直美は人間味に溢れていて、生きることに貪欲な女性

――応募総数2410人のオーディションから、NHKの連続テレビ小説『風、薫る』(NHK)のダブル主演に決まったときの気持ちからお聞かせください。

上坂樹里(以下、上坂) このお仕事を始めてから、一番の夢が朝ドラ出演でした。ただ主人公とは考えてもいなかったので、最初に決まったと聞いたときは信じられませんでした。オーディションの手応えも自分の中では全くなくて、むしろ最終オーディションが終わった後に、すごく悔しかったのを覚えています。なので余計に、主人公だと知ったときは驚きが大きかったです。

――ご家族の喜びも大きかったでしょうね。

上坂 会見が終わって帰宅したときに、改めて家族に報告して、いろんな話をしながら「おめでとう」とお祝いしてもらいました。

――初めて一緒にダブル主演を務める見上愛さんとお話したのはいつですか。

上坂 昨年6月3日の会見前にご挨拶したんですが、太陽みたいな女性で。もともと私は積極的に話しかけられるタイプではないですし、とても緊張していたのですが、見上さんからたくさん話しかけてくださったので、うれしかったです。

――最初に渡された脚本を読んだときの印象はいかがでしたか。

上坂 ト書きで東京の街を歩く直美(上坂)が描かれていて、「ここから始まるんだ」と胸が高鳴りました。序盤は直美とりん(見上)、それぞれの人生が描かれているので、「二人はどうやって出会うんだろう」というワクワク感に包まれました。

――直美は物語の中でかなりの年月を生きていきますが、年齢を重ねていく表現は最初から意識していましたか。

上坂 正直、そこまで最初は意識していなかったんです。でも回を重ねていくと、直美が自分の実年齢よりも年上になっていきますし、劇的に何かが変わるのではなく、日々の積み重ねで少しずつ変わっていくものなので、その小さな移り変わりをどう表現するかは、すごく悩みました。

――直美は生後間もなく母親に捨てられ、牧師に育てられたという出自がありますが、どんな人物ととらえましたか。

上坂 人間味に溢れていて、生きることに貪欲な女性だなと思いました。

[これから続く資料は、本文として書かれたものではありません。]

#[export] Program Instance disk_laws : KVStoreLaws K V (gmap K V) := {| view m := m |}.
Solve Obligations with done.
#[export] Program Instance transaction_laws {S} `{HS : !KVStore K V S} `{HL : !KVStoreLaws K V S} : KVStoreLaws K V (tx * S) := {| view s := over (fst s) (view (snd s)) |}.
Next Obligation.
  intros S ?? [t p] k. cbn. unfold Read. rewrite lookup_over, (@Read_view K V _ _ S _ _). by case_bool_decide; case_decide.
Qed.
Next Obligation.
  intros S ?? [t p] k. cbn. unfold Exists. rewrite lookup_over, (@Exists_view K V _ _ S _ _). case_bool_decide; case_decide; try done.
  destruct (writes t !! k); case_bool_decide as E; done || by destruct E.
Qed.
#[export] Program Instance transaction_target_laws : KVTargetLaws K V tx := {| applied := over |}.
Next Obligation.
  intros t k v m. apply map_eq. intros j. rewrite lookup_over. cbn. destruct (decide (j = k)) as [->|Hj].
  - rewrite decide_False by set_solver. by rewrite !lookup_insert_eq.
  - rewrite !lookup_insert_ne, lookup_delete_ne, lookup_over by done. by destruct (decide (j ∈ deletes t)), (decide (j ∈ deletes t ∖ {[k]})); try set_solver.
Qed.
Next Obligation.
  intros t k m. apply map_eq. intros j. rewrite lookup_over. cbn. destruct (decide (j = k)) as [->|Hj].
  - rewrite decide_True by set_solver. by rewrite lookup_delete_eq.
  - rewrite !lookup_delete_ne, lookup_over by done. by destruct (decide (j ∈ deletes t)), (decide (j ∈ {[k]} ∪ deletes t)); try set_solver.
Qed.
#[export] Program Instance batch_laws : KVTargetLaws K V CDBBatch := {| applied b m := WriteBatch m b |}.
Next Obligation. intros. cbn. unfold WriteBatch. by rewrite fold_left_app. Qed.
Next Obligation. intros. cbn. unfold WriteBatch. by rewrite fold_left_app. Qed.

(** No key is both written and deleted. *)
Definition tx_ok (t : tx) : Prop := forall k, k ∈ deletes t -> writes t !! k = None.

Lemma Write_ok (t : tx) k v : tx_ok t -> tx_ok (Write t k v).
Proof. intros Ht j Hj. cbn in *. rewrite lookup_insert_ne by set_solver. rewrite lookup_delete_None. right. apply Ht. set_solver. Qed.
Lemma Erase_ok (t : tx) k : tx_ok t -> tx_ok (Erase t k).
Proof. intros Ht j Hj. cbn in *. rewrite lookup_delete_None. destruct (decide (k = j)); [by left|]. right. apply Ht. set_solver. Qed.
Lemma Clear_ok (t : tx) : tx_ok (Clear t).
Proof. intros j Hj. done. Qed.

Section CommitLaw.
Context {T : Type} `{HT : !KVTarget K V T} `{HL : !KVTargetLaws K V T}.

Lemma applied_erases ks target (m : gmap K V) j : applied (fold_left (fun target k => kv_Erase target k) ks target) m !! j =
  if decide (j ∈ ks) then None else applied target m !! j.
Proof.
  revert target. induction ks as [|k ks IH]; intros target; cbn [fold_left]; [done|]. rewrite IH, (@applied_Erase K V _ _ T _ _).
  destruct (decide (j ∈ ks)), (decide (j ∈ k :: ks)) as [Hin|Hin]; try done; try set_solver.
  - apply elem_of_cons in Hin as [->|]; [by rewrite lookup_delete_eq|done].
  - rewrite lookup_delete_ne; [done|]. set_solver.
Qed.

Lemma applied_writes kvs target (m : gmap K V) j : NoDup (kvs.*1) ->
  applied (fold_left (fun target (p : K * V) => kv_Write target (fst p) (snd p)) kvs target) m !! j =
  match (list_to_map kvs : gmap K V) !! j with Some v => Some v | None => applied target m !! j end.
Proof.
  revert target. induction kvs as [|[k v] kvs IH]; intros target Hnd; cbn [fold_left fst snd]; [cbn; by rewrite lookup_empty|].
  cbn in Hnd. apply NoDup_cons in Hnd as [Hk Hnd]. rewrite IH, (@applied_Write K V _ _ T _ _) by done. cbn. destruct (decide (k = j)) as [->|Hj].
  - rewrite !lookup_insert_eq. by rewrite (not_elem_of_list_to_map_1 kvs j Hk).
  - by rewrite !lookup_insert_ne by done.
Qed.

(** Committing applies the transaction to what its target stands for. *)
Lemma applied_Commit (t : tx) target m : tx_ok t -> applied (snd (Commit t target)) m = over t (applied target m).
Proof.
  intros Ht. apply map_eq. intros j. unfold Commit. cbn [snd]. rewrite applied_writes by apply NoDup_fst_map_to_list.
  rewrite list_to_map_to_list, applied_erases, lookup_over.
  destruct (decide (j ∈ deletes t)) as [Hj|Hj].
  - by rewrite (Ht j Hj), decide_True by by apply elem_of_elements.
  - rewrite (decide_False (P := j ∈ elements _)) by by rewrite elem_of_elements. done.
Qed.
End CommitLaw.

(** Committing into a transaction keeps it sound. *)
Lemma Commit_target_ok (t target : tx) : tx_ok target -> tx_ok (snd (Commit t target)).
Proof.
  intros Ht. unfold Commit. cbn [snd].
  assert (forall ks (u : tx), tx_ok u -> tx_ok (fold_left (fun target k => kv_Erase target k) ks u)) as He.
  { induction ks as [|k ks IH]; intros u Hu; [done|]. apply IH. by apply Erase_ok. }
  assert (forall kvs (u : tx), tx_ok u -> tx_ok (fold_left (fun target (p : K * V) => kv_Write target (fst p) (snd p)) kvs u)) as Hw.
  { induction kvs as [|[k v] kvs IH]; intros u Hu; [done|]. apply IH. by apply Write_ok. }
  by apply Hw, He.
Qed.
End Laws.

(** ** Three maps *)

Section Refinement.
Context {K V : Type} `{Countable K}.

(** What the code does to its database, one call at a time. *)
Inductive evo_op : Type :=
| OpWrite (k : K) (v : V) | OpErase (k : K) | OpBegin | OpScopedCommit | OpRollback | OpCommitRoot.

Definition evo_step (e : CEvoDB K V) (op : evo_op) : option (CEvoDB K V) :=
  match op with
  | OpWrite k v => Some (EvoDB_Write e k v)
  | OpErase k => Some (EvoDB_Erase e k)
  | OpBegin => BeginTransaction e
  | OpScopedCommit => Some (ScopedCommit e)
  | OpRollback => Some (Rollback e)
  | OpCommitRoot => CommitRootTransaction e
  end.

(** The specification: the map on disk, the map with every block committed so far, and
    the map the current block works on, with whether it was touched. *)
Record Maps : Type := { disk : gmap K V; base : gmap K V; work : gmap K V; touched : bool }.
Definition Maps_new (m : gmap K V) : Maps := {| disk := m; base := m; work := m; touched := false |}.
Definition maps_step (a : Maps) (op : evo_op) : option Maps :=
  match op with
  | OpWrite k v => Some {| disk := disk a; base := base a; work := <[k := v]> (work a); touched := true |}
  | OpErase k => Some {| disk := disk a; base := base a; work := delete k (work a); touched := true |}
  | OpBegin => if touched a then None else Some a
  | OpScopedCommit => Some {| disk := disk a; base := work a; work := work a; touched := false |}
  | OpRollback => Some {| disk := disk a; base := base a; work := base a; touched := false |}
  | OpCommitRoot => if touched a then None else Some {| disk := base a; base := base a; work := work a; touched := false |}
  end.

Definition run {S} (step : S -> evo_op -> option S) (s : S) (ops : list evo_op) : option S :=
  fold_left (fun s op => s ← s; step s op) ops (Some s).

ずるがしこさがあったり、時には嘘をついたりもしますが、それは生きるための強さであり、信念を持って突き進んでいるんです。

――序盤で直美は、ほとんど笑顔を見せることがありません。

上坂 ずっと眉間にしわが寄っていて、梅岡看護婦養成所に入った直後も、すぐに敵を作って相手を睨んでしまう。そういう表情をすることが多かったですね。そのため、クランクイン前に色々な稽古が始まったタイミングで、制作統括の方から「今日イライラしたことを教えて」と聞かれるんです(笑)。それを思い出して表情や気持ちを作っていったんですが、普段の私とは真逆のキャラクターだったので、大きな挑戦でしたし、たくさんのエネルギーを使いました。